EXERCISE REQUIREMENTS: Copy exactly, please, each line of the data below until the line that contains "store, remote key and ids unchanged. *)" has been copied, beginning at the top.

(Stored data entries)
Lemma encrypt_after_ratchet r m s s1 :
  maybe_send_ratchet (e_seed r) s = (s1, Ok tt) -> needs_send_ratchet s1 = false ->
  encrypt r m s = encrypt r m s1.
Proof.
  intros H Hf. unfold encrypt. unfold st_bind at 1. rewrite H.
  symmetry. unfold st_bind at 1. unfold maybe_send_ratchet. unfold st_bind at 1, st_get at 1.
  by rewrite Hf.
Qed.

(** Whatever the turn, [b] is answering after [maybe_send_ratchet], its session,
    store, remote key and ids unchanged. *)
Lemma send_ratchet_ready U a b seed :
  led U a b -> len32 seed -> x_pub seed ∉ U ->
  exists b1, maybe_send_ratchet seed b = (b1, Ok tt) /\ answering a b1 /\
    partners a b1 /\ remote_dh b1 = dh_pk a /\ seen b1 = seen b /\
    (forall id, id ∈ seen a -> exists d k, id = msg_id (session_id a) d k /\ d ∈ U /\ d <> dh_pk b1) /\
    (dh_pk b1 = x_pub seed \/ dh_pk b1 = dh_pk b).
Proof.
  intros [ Hp Hready Hpair Hhk Hrem Hn Hck Hturn [_ Hida] Hused ] Hseed Hfresh.
  unfold maybe_send_ratchet, st_bind at 1, st_get at 1.
  destruct Hturn as [[Hneeds Hroot]|Hans].
  - rewrite Hneeds, Hrem, len32_nonemptyb by (by apply pair_ok_pk). cbn [negb orb].
    unfold st_bind at 1, st_modify at 1, st_bind at 1, st_get at 1. rewrite st_bind_lift.
    cbn [dh_sk remote_dh with_keypair with_pn x25519_keygen snd fst]. rewrite Hrem.
    destruct Hpair as [Hsk Hpk]. rewrite Hpk.
    destruct (dh_agree seed (dh_sk a) Hseed Hsk) as (z & Hz & _). rewrite Hz.
    destruct (kdf_rk _ z) as [root ck] eqn:Ek. unfold st_modify.
    eexists. split; [reflexivity|]. cbn [needs_send_ratchet with_sent_ratchet with_root_send].
    split; [|split; [|split; [|split; [|split]]]].
    + split; [done|]. split; [done|]. split; [by split|]. split; [apply header_key_len|].
      split.
      * cbn. intros E. destruct (nonempty (remote_dh a)) eqn:Ene.
        -- apply Hfresh. rewrite <- E. by apply Hused.
        -- apply len32_nonemptyb in Hseed as Hs2. pose proof (x_pub_len seed Hseed) as Hx.
           apply len32_nonemptyb in Hx. rewrite <- E in Hx. congruence.
      * exists z. rewrite Hpk. split; [exact Hz|].
        change (root_key (with_keypair _ _)) with (root_key b) in Ek.
        rewrite Hroot in Ek. symmetry. exact Ek.
    + by apply (partners_context a b).
    + cbn. by rewrite Hrem.
    + done.
    + intros id Hin. destruct (Hida id Hin) as (d & k & E & Hd & _). exists d, k.
      split; [done|]. split; [done|]. cbn. by intros ->.
    + by left.
  - destruct Hans as (Hneeds & Hrest). rewrite Hneeds. cbn [negb orb].
    exists b. split; [done|]. split; [by split|]. split; [done|]. split; [done|]. split; [done|].
    split; [|by right]. intros id Hin. destruct (Hida id Hin) as (d & k & E & Hd & Hne).
    exists d, k. split; [done|]. split; [done|]. by apply Hne.
Qed.
(** C1: with a bundle served from a generated upload, with or without one-time
    prekeys, the initiator's first message is accepted by the responder: both
    show the same safety number, the responder gets the text, and every message
    of the conversation that follows is delivered, whoever sends. *)
Theorem handshake_starts_conversation `{!PrimLaws P} `{!AeadStrict P}
    now cseed pseed seeds peer_isk kem upload local oc op mine mysk kid isk r my peer conv ver body dr
    sid_seed :
  oqs <> None ->
  generate_local_bundle oqs now cseed pseed seeds (ed_pub peer_isk) peer_isk kem = Ok (upload, local) ->
  len32 peer_isk -> len32 cseed -> Forall (fun sd => len32 (fst sd)) seeds ->
  (forall i, oc = Some i -> (i < length seeds)%nat) -> (forall i, op = Some i -> (i < length seeds)%nat) ->
  own_prekey mine mysk kid -> len32 isk ->
  len32 (i_eph r) /\ i_sid r <> "" /\ len32 (i_dr r) /\ nonce_ok (i_nonce r) ->
  utf8_valid body = true -> len32 dr -> x_pub dr <> x_pub (i_dr r) ->
  exists wire st_a st_b local' safety,
    pqxdh_initiate oqs r (served_bundle upload oc op) mine (ed_pub isk) isk my peer body ver conv =
      Ok (wire, st_a, safety) /\
    pqxdh_respond oqs dr sid_seed wire (Some peer) local = (local', Ok (body, st_b, safety, my)) /\
    forall es, Forall event_ok es -> NoDup (flat_map event_keys es) ->
      (forall k, k ∈ flat_map event_keys es -> k <> x_pub (i_dr r) /\ k <> x_pub dr) ->
      converse es (st_a, st_b) = map (fun e => Ok (text e)) es.
Proof.
  intros Hoqs Hgen Hpisk Hcs Hseeds Hoc Hop Hmine Hisk Hdraws Hbody Hdr Hne.
  destruct (generated_offered oqs _ _ _ _ _ _ _ _ oc op Hgen Hpisk Hcs Hseeds Hoc Hop) as (alg & Hoff).
  set (c := otk_of oc seeds) in *. set (q := otk_of op seeds) in *.
  set (c_id := otk_id _ c) in *. set (p_id := otk_id _ q) in *.
  set (osk := match c with Some (_, sd) => fst sd | None => "" end) in *.
  set (pqsk := match q with Some (_, sd) => _ | None => _ end) in *.
  pose proof Hdraws as (He & Hs & Hd & Hn). pose proof Hmine as (Hmy & _).
  destruct (o_curve _ _ _ _ _ _ _ _ _ Hoff) as (Hcsk & _ & _).
  destruct (dh_agree mysk cseed Hmy Hcsk) as (z1 & H1 & H1').
  destruct (dh_agree (i_eph r) cseed He Hcsk) as (z2 & H2 & H2').
  destruct (third_exchange c_id osk (i_eph r) (otk_pub c_id osk) He) as (z3 & H3 & H3').
  { intros Hpos. by apply (o_otk _ _ _ _ _ _ _ _ _ Hoff). }
  { done. }
  destruct (o_pq _ _ _ _ _ _ _ _ _ Hoff) as (kseed & Hpqsk & Hkem).
  destruct (kem_correct alg kseed (i_kem r)) as (ct & ss & Henc & Hdec).
  destruct (sign_prekey_ok isk "curve-signed" kid "X25519" (x_pub mysk) Hisk eq_refl) as (sig & Hsig).
  destruct (o_spk_ids _ _ _ _ _ _ _ _ _ Hoff) as (spk & pspk & Hspk & Hpspk).
  set (root := root_secret z1 z2 z3 ss).
  pose proof (initiate_runs oqs Hoqs _ _ _ (ed_pub isk) isk _ c_id p_id kid _ _ _ _ alg Hoff
                Hmine r my peer conv ver body Hdraws Hbody z1 z2 z3 ct ss sig spk pspk) as Hinit.
  rewrite Hkem in Hinit. specialize (Hinit Henc H1 H2 H3 Hsig Hspk Hpspk). cbv zeta in Hinit.
  rewrite Hpqsk in Hdec.
  pose proof (respond_runs oqs Hoqs _ _ (ed_pub isk) isk _ c_id p_id kid _ _ _ mysk alg Hoff
                (conj Hisk eq_refl) r my peer conv ver body Hdraws Hbody z1 z2 z3 ct ss sig spk pspk dr sid_seed Hdec H1' H2' H3' Hsig) as Hresp.
  eexists _, _, _, _, _. split; [exact Hinit|]. split.
  - rewrite safety_fingerprint_sym. apply Hresp.
    by eapply init_obj_py_ok.
  - intros es Hes Hnd Hfresh.
    apply (converse_delivers es [x_pub (i_dr r); x_pub dr]); [|done|done|].
    + left. apply states_led; [done| |]; by apply (sid_ok r Hdraws).
    + intros k Hk. destruct (Hfresh k Hk). set_solver.
Qed.
(* ===== verification/Utils.v ===== *)
(** * Password hashing, sealed local data and identity keys (client/utils.py)

    The low-level helpers: the two PBKDF2 derivations, the envelope
    [base64(nonce || AES-GCM(JSON {ts, body}))] that seals every local file and
    the keys stored on the server, its replay window, and the Ed25519 identity
    key. Random bytes and the clock (milliseconds) are explicit arguments.
    [str.lower] is modelled on ASCII letters. *)

From S2P Require Import Prelude Hashing Base64 PyVal Json JsonFacts Crypto Wire AuditClient.

Definition REPLAY_WINDOW_MS : Z := 5 * 60 * 1000.
Definition _CLIENT_PBKDF2_ITERS : Z := 100000.

(** The characters up to the first space, and what follows it if there is one. *)
Fixpoint split_space (s : string) : string * option string :=
  match s with
  | EmptyString => ("", None)
  | String c s' =>
      if Ascii.eqb c " "%char then ("", Some s')
      else let p := split_space s' in (String c (fst p), snd p)
  end.

(** [s[:n]] of a [str]: the first [n] code points, i.e. up to the byte that
    starts the next one. *)
Fixpoint take_chars (n : nat) (s : string) : string :=
  match s with
  | EmptyString => ""
  | String c s' =>
      if (128 <=? code c) && (code c <=? 191) then String c (take_chars n s')
      else match n with
           | O => ""
           | S n' => String c (take_chars n' s')
           end
  end.

(** [ts_short]: [ts.split(" ")[1][:5]], or [ts[:5]] without a space. *)
Definition ts_short (ts : string) : string :=
  match snd (split_space ts) with
  | Some rest => take_chars 5 (fst (split_space rest))
  | None => take_chars 5 ts
  end.

Section utils.
Context `{P : Prims}.

Definition hash_password (password salt : string) : res string :=
  let! s := utf8_encode (lower salt) in
  let! pw := utf8_encode password in
  Ok (hex (pbkdf2_derive s _CLIENT_PBKDF2_ITERS pw)).

Definition derive_master_key (password username : string) : res bytes :=
  let! s := utf8_encode (lower username) in
  let! pw := utf8_encode password in
  Ok (pbkdf2_derive s 600000 pw).

(** The envelope, with the nonce and the time it draws. *)
Definition encrypt_with_key (nonce : bytes) (now_ms : Z) (key : bytes) (plaintext : string) :
    res string :=
  let inner := json_dumps true false (PDict [("ts", PInt now_ms); ("body", PStr plaintext)]) in
  assert! aes_key_ok key else bad_key in
  let! raw := utf8_encode inner in
  Ok (b64encode (nonce +:+ aes_encrypt key nonce raw None)).

(** [ts_ms and (now_ms - ts_ms) > REPLAY_WINDOW_MS]: only numbers can be subtracted. *)
Definition too_old (now_ms : Z) (ts : pyval) : res bool :=
  if truthy ts then
    match num_of ts with
    | Some (m, k) =>
        let e := 10 ^ Z.of_nat (S k) in Ok (REPLAY_WINDOW_MS * e <? now_ms * e - m)
    | None => Err TypeError
    end
  else Ok false.

Definition replay_detected : exc := ValueError "Replay detected".

(** [decrypt_with_key]; [check] is the current time when the replay window is
    checked ([check_replay=True]), [None] for data at rest. *)
Definition decrypt_with_key (check : option Z) (key : bytes) (token : string) : res pyval :=
  let! tok := utf8_encode token in
  let! raw := a2b 0 0 0 tok in
  let nonce := stake 12 raw in
  assert! aes_key_ok key else bad_key in
  assert! (8 <=? String.length nonce)%nat else bad_nonce in
  let! plain := of_option (aes_decrypt key nonce (sdrop 12 raw) None) InvalidTag in
  let! v := loads_bytes plain in
  let! _ := match check with
            | Some now_ms =>
                let! envelope := as_dict v in
                let! old := too_old now_ms (dget "ts" (PInt 0) envelope) in
                if old then Err replay_detected else Ok tt
            | None => Ok tt
            end in
  let! envelope := as_dict v in
  Ok (dget "body" (PStr "") envelope).

Definition encrypt_key_with_master (nonce : bytes) (now_ms : Z) (master_key conv_key : bytes) :
    res string :=
  encrypt_with_key nonce now_ms master_key (b64encode conv_key).

(** [base64.b64decode(v.encode())]. *)
Definition b64decode_enc (v : pyval) : res bytes :=
  match v with
  | PStr s => let! raw := utf8_encode s in a2b 0 0 0 raw
  | _ => Err AttributeError
  end.

Definition decrypt_key_with_master (master_key : bytes) (token : string) : res bytes :=
  let! v := decrypt_with_key None master_key token in b64decode_enc v.

(** ** Ed25519 identity keys *)

(** [identity_keygen] with the seed it draws: public and secret key. *)
Definition identity_keygen (seed : bytes) : bytes * bytes := (ed_pub seed, seed).

Definition identity_pk_from_sk (sk_bytes : bytes) : res bytes :=
  assert! len32b sk_bytes else bad_ed25519 in Ok (ed_pub sk_bytes).

Definition identity_sign (sk_bytes message : bytes) : res bytes :=
  assert! len32b sk_bytes else bad_ed25519 in Ok (ed_sign sk_bytes message).

Definition identity_verify (pk_bytes message signature : bytes) : res unit :=
  assert! len32b pk_bytes else bad_ed25519 in
  if ed_verify pk_bytes signature message then Ok tt
  else Err (ValueError "Identity signature invalid").
End utils.

(** ** Lemmas *)

Section envelope.
Context `{L : PrimLaws}.

Definition envelope_json (now_ms : Z) (body : string) : pyval :=
  PDict [("ts", PInt now_ms); ("body", PStr body)].

Lemma envelope_ok now_ms body : utf8_valid body = true -> py_ok (envelope_json now_ms body).
Proof. intros H. unfold envelope_json. py_ok_fields. Qed.

(** Sealing succeeds for a text under a key of an AES size, and is opened by the
    same key; [check] only has to accept the age of the envelope. *)
Lemma encrypt_with_key_ok nonce now key body :
  aes_key_ok key = true -> utf8_valid body = true ->
  encrypt_with_key nonce now key body =
  Ok (b64encode (nonce +:+ aes_encrypt key nonce
        (json_dumps true false (envelope_json now body)) None)).
Proof.
  intros Hk Hb. unfold encrypt_with_key. rewrite Hk. unfold utf8_encode.
  fold (envelope_json now body).
  by rewrite (json_dumps_valid true false _ (envelope_ok now body Hb)).
Qed.

Lemma decrypt_sealed check nonce now key body :
  aes_key_ok key = true -> utf8_valid body = true -> String.length nonce = 12%nat ->
  decrypt_with_key check key (b64encode (nonce +:+ aes_encrypt key nonce
        (json_dumps true false (envelope_json now body)) None)) =
  match check with
  | Some now' => let! old := too_old now' (PInt now) in
                 if old then Err replay_detected else Ok (PStr body)
  | None => Ok (PStr body)
  end.
Proof.
  intros Hk Hb Hn. unfold decrypt_with_key, utf8_encode.
  rewrite utf8_valid_ascii by apply b64encode_ascii. cbn [res_bind].
  rewrite a2b_encode. cbn [res_bind].
  rewrite stake_app_len, sdrop_app_len, Hk, Hn by done. cbn [Nat.leb].
  rewrite aes_decrypt_encrypt. cbn [of_option res_bind]. unfold loads_bytes, utf8_decode.
  pose proof (envelope_ok now body Hb) as Hok.
  rewrite (json_dumps_valid true false _ Hok). cbn [res_bind].
  rewrite (json_loads_dumps true false _ Hok). cbn [res_bind envelope_json as_dict].
  destruct check as [now'|]; [|done]. cbn.
  by destruct (too_old now' (PInt now)) as [[|]|].
Qed.

Lemma encrypt_then_decrypt nonce now key body token :
  String.length nonce = 12%nat ->
  encrypt_with_key nonce now key body = Ok token -> utf8_valid body = true ->
  decrypt_with_key None key token = Ok (PStr body).
Proof.
  intros Hn H Hb. destruct (aes_key_ok key) eqn:Hk.
  - rewrite encrypt_with_key_ok in H by done. injection H as <-.
    by rewrite (decrypt_sealed None).
  - unfold encrypt_with_key in H. by rewrite Hk in H.
Qed.

Lemma token_ascii nonce now key body token :
  encrypt_with_key nonce now key body = Ok token -> string_all is_ascii token = true.
Proof. unfold encrypt_with_key. intros H. inv_ok H. subst. apply b64encode_ascii. Qed.

Lemma too_old_int now ts :
  too_old now (PInt ts) = Ok (negb (ts =? 0) && (REPLAY_WINDOW_MS <? now - ts)).
Proof.
  unfold too_old. cbn [truthy num_of]. destruct (ts =? 0); [done|].
  cbn [negb]. f_equal. change (10 ^ Z.of_nat 1) with 10. unfold REPLAY_WINDOW_MS.
  cbn [andb]. destruct (Z.ltb_spec (5 * 60 * 1000) (now - ts)), (Z.ltb_spec (5 * 60 * 1000 * 10) (now * 10 - 10 * ts)); lia || done.
Qed.
End envelope.

Section envelope_theorems.
Context `{L : PrimLaws, !AeadStrict P}.

(** Sealed data. What [encrypt_with_key] seals, [decrypt_with_key] returns
    under the same key: always when the replay check is off (data at rest), and
    with the check exactly when the envelope is at most five minutes old; an
    older one raises. Under any other key the data does not open. *)
Theorem sealed_data_opens nonce sealed_at key body token :
  String.length nonce = 12%nat -> utf8_valid body = true ->
  encrypt_with_key nonce sealed_at key body = Ok token ->
  decrypt_with_key None key token = Ok (PStr body) /\
  (forall now, decrypt_with_key (Some now) key token =
     if negb (sealed_at =? 0) && (REPLAY_WINDOW_MS <? now - sealed_at)
     then Err replay_detected else Ok (PStr body)) /\
  (forall check key', aes_key_ok key' = true -> key' <> key ->
     decrypt_with_key check key' token = Err InvalidTag).
Proof using L AeadStrict0.
  intros Hn Hb H. split; [by eapply encrypt_then_decrypt|].
  destruct (aes_key_ok key) eqn:Hk; [|unfold encrypt_with_key in H; by rewrite Hk in H].
  rewrite encrypt_with_key_ok in H by done. injection H as <-. split.
  - intros now. rewrite decrypt_sealed, too_old_int by done. done.
  - intros check key' Hk' Hne. unfold decrypt_with_key, utf8_encode.
    rewrite utf8_valid_ascii by apply b64encode_ascii. cbn [res_bind].
    rewrite a2b_encode. cbn [res_bind]. rewrite stake_app_len, sdrop_app_len, Hk', Hn by done.
    cbn [Nat.leb]. destruct (aes_decrypt key' _ _ _) as [p'|] eqn:E; [|done].
    apply aes_wrong_inputs in E as [-> _]. done.
Qed.

End envelope_theorems.

Definition demo_key : bytes := "0123456789abcdef0123456789abcdef".

Lemma sealed_data_opens_witness :
  let token := ok_or "" (encrypt_with_key (P := reference_prims) "nonce-number" 1000000 demo_key "hello") in
  decrypt_with_key (P := reference_prims) None demo_key token = Ok (PStr "hello") /\
  decrypt_with_key (P := reference_prims) (Some 1300000) demo_key token = Ok (PStr "hello") /\
  decrypt_with_key (P := reference_prims) (Some 1300001) demo_key token = Err replay_detected.
Proof.
  intros token.
  destruct (sealed_data_opens (P := reference_prims) "nonce-number" 1000000 demo_key "hello" token)
    as (H1 & H2 & _); [reflexivity|reflexivity|reflexivity|].
  split; [exact H1|]. split; rewrite H2; reflexivity.
Defined.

ANSWER FOR THIS EXERCISE:
Lemma encrypt_after_ratchet r m s s1 :
  maybe_send_ratchet (e_seed r) s = (s1, Ok tt) -> needs_send_ratchet s1 = false ->
  encrypt r m s = encrypt r m s1.
Proof.
  intros H Hf. unfold encrypt. unfold st_bind at 1. rewrite H.
  symmetry. unfold st_bind at 1. unfold maybe_send_ratchet. unfold st_bind at 1, st_get at 1.
  by rewrite Hf.
Qed.

(** Whatever the turn, [b] is answering after [maybe_send_ratchet], its session,
    store, remote key and ids unchanged. *)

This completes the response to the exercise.